The ability to turn on TPM Backup to AD using Group Policy is also removed in the Windows 10 1607 .ADMX files as documented here: https://technet.microsoft.com/en-us/itpro/windows/keep-secure/trusted-platform-module-services-group-policy-settings
The behavoiur is controlled by the registry key called “’HKLM\Software\Policies\Microsoft\TPM\OSManagedAuthLevel” it is default set to “2” which means it will discard the TPM Password Hash, if we set it to “4” it is retained.
When we upgrade ADK to 1607 we get the same behavior in WinPE so the script used before to capture the TPM Password Hash when we use Pre-provision Bitlocker and write it to registry doesn’t work anymore.
When me and my College Johan Schrewelius tested this, we found a Task Sequence variable that contains the TPM password hash if the Pre-Provision Bitlocker step is used in the Configuration Manager Task Sequence called “_OSDOAF”

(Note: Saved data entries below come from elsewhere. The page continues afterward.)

Lemma entry_count_kills_witness :
  process_server_message 1 (chars "AppendEntriesRequest " ++ print_header sample_header ++ sp ++ print_entry_info (Info 0 0)
    ++ sp ++ print_uint 18446744073709551615 ++ []) sample_node = Throw f_length_error.
Proof.
  apply (entry_count_kills 1 sample_header (Info 0 0) 18446744073709551615 [] sample_node);
    try by apply (bool_decide_unpack _).
Defined.

(** ** Sending *)

Definition queue_of (h : gmap nat session) (p : nat) : list (list ascii) :=
  match h !! p with Some s => s_queue s | None => [] end.
Definition running (h : gmap nat session) (p : nat) : Prop :=
  match h !! p with Some s => s_stop s = false | None => False end.

Lemma send_text_frame p text n :
  let n' := (send_text p text n).1 in
  n_peers n' = n_peers n /\ n_clients n' = n_clients n /\ n_stop n' = n_stop n /\ n_watermark n' = n_watermark n
  /\ (forall q, running (n_heap n') q <-> running (n_heap n) q)
  /\ (forall q, q <> p -> queue_of (n_heap n') q = queue_of (n_heap n) q)
  /\ (running (n_heap n) p -> queue_of (n_heap n') p = queue_of (n_heap n) p ++ [text]).
Proof.
  unfold send_text, update, running, queue_of. destruct (n_heap n !! p) as [s|] eqn:E; cbn.
  - destruct (s_stop s) eqn:Es; cbn.
    + rewrite E. split_and!; (done || congruence).
    + split_and!; try done.
      * intros q. destruct (decide (q = p)) as [->|]; [by rewrite lookup_alter_eq, E|by rewrite lookup_alter_ne].
      * intros q Hq. by rewrite lookup_alter_ne.
      * intros _. by rewrite lookup_alter_eq, E.
  - by rewrite E.
Qed.

Lemma send_to_all_app text ps p n :
  send_to_all text (ps ++ [p]) n = let '(n, out) := send_to_all text ps n in let '(n, o) := send_text p text n in (n, out ++ o).
Proof. unfold send_to_all. rewrite fold_left_app. cbn. by destruct (fold_left _ ps (n, [])). Qed.

Lemma send_to_all_frame text ps n :
  NoDup ps ->
  let n' := (send_to_all text ps n).1 in
  n_clients n' = n_clients n /\ n_stop n' = n_stop n /\ n_watermark n' = n_watermark n
  /\ (forall q, running (n_heap n') q <-> running (n_heap n) q)
  /\ (forall q, running (n_heap n) q ->
        queue_of (n_heap n') q = queue_of (n_heap n) q ++ (if decide (q ∈ ps) then [text] else [])).
Proof.
  induction ps as [|p ps IH] using rev_ind; intros Hnd; cbv zeta.
  - split_and!; try done. intros q _. rewrite decide_False by set_solver. by rewrite app_nil_r.
  - apply NoDup_app in Hnd as (Hps & Hdis & _). rewrite send_to_all_app.
    destruct (IH Hps) as (E2 & E3 & E4 & E5 & E6).
    pose proof (send_text_frame p text (send_to_all text ps n).1) as F. destruct (send_to_all text ps n) as [n1 o1].
    cbn [fst snd] in *. destruct F as (_ & F2 & F3 & F4 & F5 & F6 & F7). destruct (send_text p text n1) as [n2 o2].
    cbn [fst snd] in *. split_and!; try congruence.
    + intros q. by rewrite F5, E5.
    + intros q Hq. destruct (decide (q = p)) as [->|Hne].
      * rewrite F7 by by apply E5. rewrite E6 by done. rewrite decide_False by (intros Hin; apply (Hdis p Hin); set_solver).
        rewrite decide_True by set_solver. by rewrite app_nil_r.
      * rewrite F6, E6 by done. f_equal. apply decide_ext. set_solver.
Qed.

(** The texts announcing entries [w], ..., [w + k - 1]. *)
Definition announcements (es : list Entry) (w : Z) (k : nat) : list (list ascii) :=
  map (fun i => print_current_entry (info_at es (w + Z.of_nat i))) (seq 0 k).

Section announcing.
Context {S : Type} `{StorageLaws S}.

Lemma announce_ok k (st : S) n :
  st_wf st -> NoDup (n_clients n) -> 0 <= n_watermark n ->
  exists n' out, announce k st n = Ok (n', out)
    /\ n_watermark n' = n_watermark n + Z.of_nat k /\ n_clients n' = n_clients n
    /\ (forall q, running (n_heap n') q <-> running (n_heap n) q)
    /\ (forall q, running (n_heap n) q -> q ∈ n_clients n ->
          queue_of (n_heap n') q = queue_of (n_heap n) q ++ announcements (al_entries (st_log st)) (n_watermark n) k).
Proof.
  intros Hst. revert n. induction k as [|k IH]; intros n Hnd Hw; cbn [announce].
  - exists n, []. split_and!; try done; [lia|]. intros q _ _. by rewrite app_nil_r.
  - rewrite get_entry_info_law by done. cbn [mbind res_bind or_crash].
    destruct (send_to_all_frame (print_current_entry (info_at (al_entries (st_log st)) (n_watermark n))) (n_clients n) n Hnd)
      as (E1 & E2 & E3 & E4 & E5).
    destruct (send_to_all _ (n_clients n) n) as [n1 o1]. cbn [fst snd] in *.
    destruct (IH (set_watermark (n_watermark n1 + 1) n1)) as (n2 & o2 & -> & F1 & F2 & F3 & F4).
    { cbn. by rewrite E1. }
    { cbn. lia. }
    cbn [n_watermark n_clients n_heap set_watermark mbind res_bind] in *. exists n2, (o1 ++ o2). split_and!; [done|lia|congruence| |].
    + intros q. by rewrite F3, E4.
    + intros q Hq Hin. rewrite F4; [|by apply E4|by rewrite E1]. rewrite E5, decide_True, E3 by done.
      rewrite <- app_assoc. f_equal. unfold announcements. cbn [seq map app]. rewrite Z.add_0_r. f_equal.
      rewrite <- seq_shift, map_map. apply map_ext. intros i. do 2 f_equal. lia.
Qed.

(** what clients are told: when the raft server reports that the log is
    committed up to an index, every connected client is sent, once and in order,
    the info of each entry from the watermark up to but not including that index,
    and the watermark moves to the index; an index at or below the watermark
    announces nothing.  The committed entry itself waits for the next report. *)
Theorem commit_announcements (st : S) n commit_index :
  st_wf st -> net_wf n -> n_stop n = false -> n_clients n <> [] -> 0 <= n_watermark n ->
  exists n' out, net_commit_advanced commit_index st n = Ok (n', out)
    /\ n_watermark n' = Z.max (n_watermark n) commit_index
    /\ forall q, q ∈ n_clients n -> running (n_heap n) q ->
         queue_of (n_heap n') q = queue_of (n_heap n) q ++
           announcements (al_entries (st_log st)) (n_watermark n) (Z.to_nat (commit_index - n_watermark n)).
Proof.
  intros Hst [Hnd _] Hs Hc Hw. unfold net_commit_advanced. rewrite Hs, bool_decide_eq_false_2 by done. cbn [orb].
  apply NoDup_app in Hnd as (_ & _ & Hnd).
  destruct (announce_ok (Z.to_nat (commit_index - n_watermark n)) st n Hst Hnd Hw) as (n' & out & E & E1 & _ & _ & E2).
  exists n', out. split_and!; [done|lia|auto].
Qed.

Johan posted two Powershell Scripts here on Technet Galleries, one that read the TS variable and write it to the registry and set the “OSDManagedAuthLevel” to “4” otherwise it will be removed by Windows again. https://gallery.technet.microsoft.com/for-handling-TPM-Password-be7ee062
And one that simply sets the “OSDManagedAuthLevel” value back to default.
Here are the steps that are involved, I disabled the SaveWinPETPMOwnerAuth.wsf that we used before to achieve the same thing.
The “MBAM TPMPassTheHash” step which we call it, runs the following script. A Computer restart must be run before the Invoke-MbamClientDeployment step is run.
And the “Reset tpm policy” step will reset the value of the “OSDManagedAuthLevel” back to default.
Then we have the TPM password Hash in our MBAM database once again.
Note that it is recommended that the TPM Password Hash isn’t saved anymore as stated in one of the links above. “Microsoft strongly recommends that you do not change the default value of this registry key in order to retain the owner password.”
But in some scenarios we still want to be able to do it.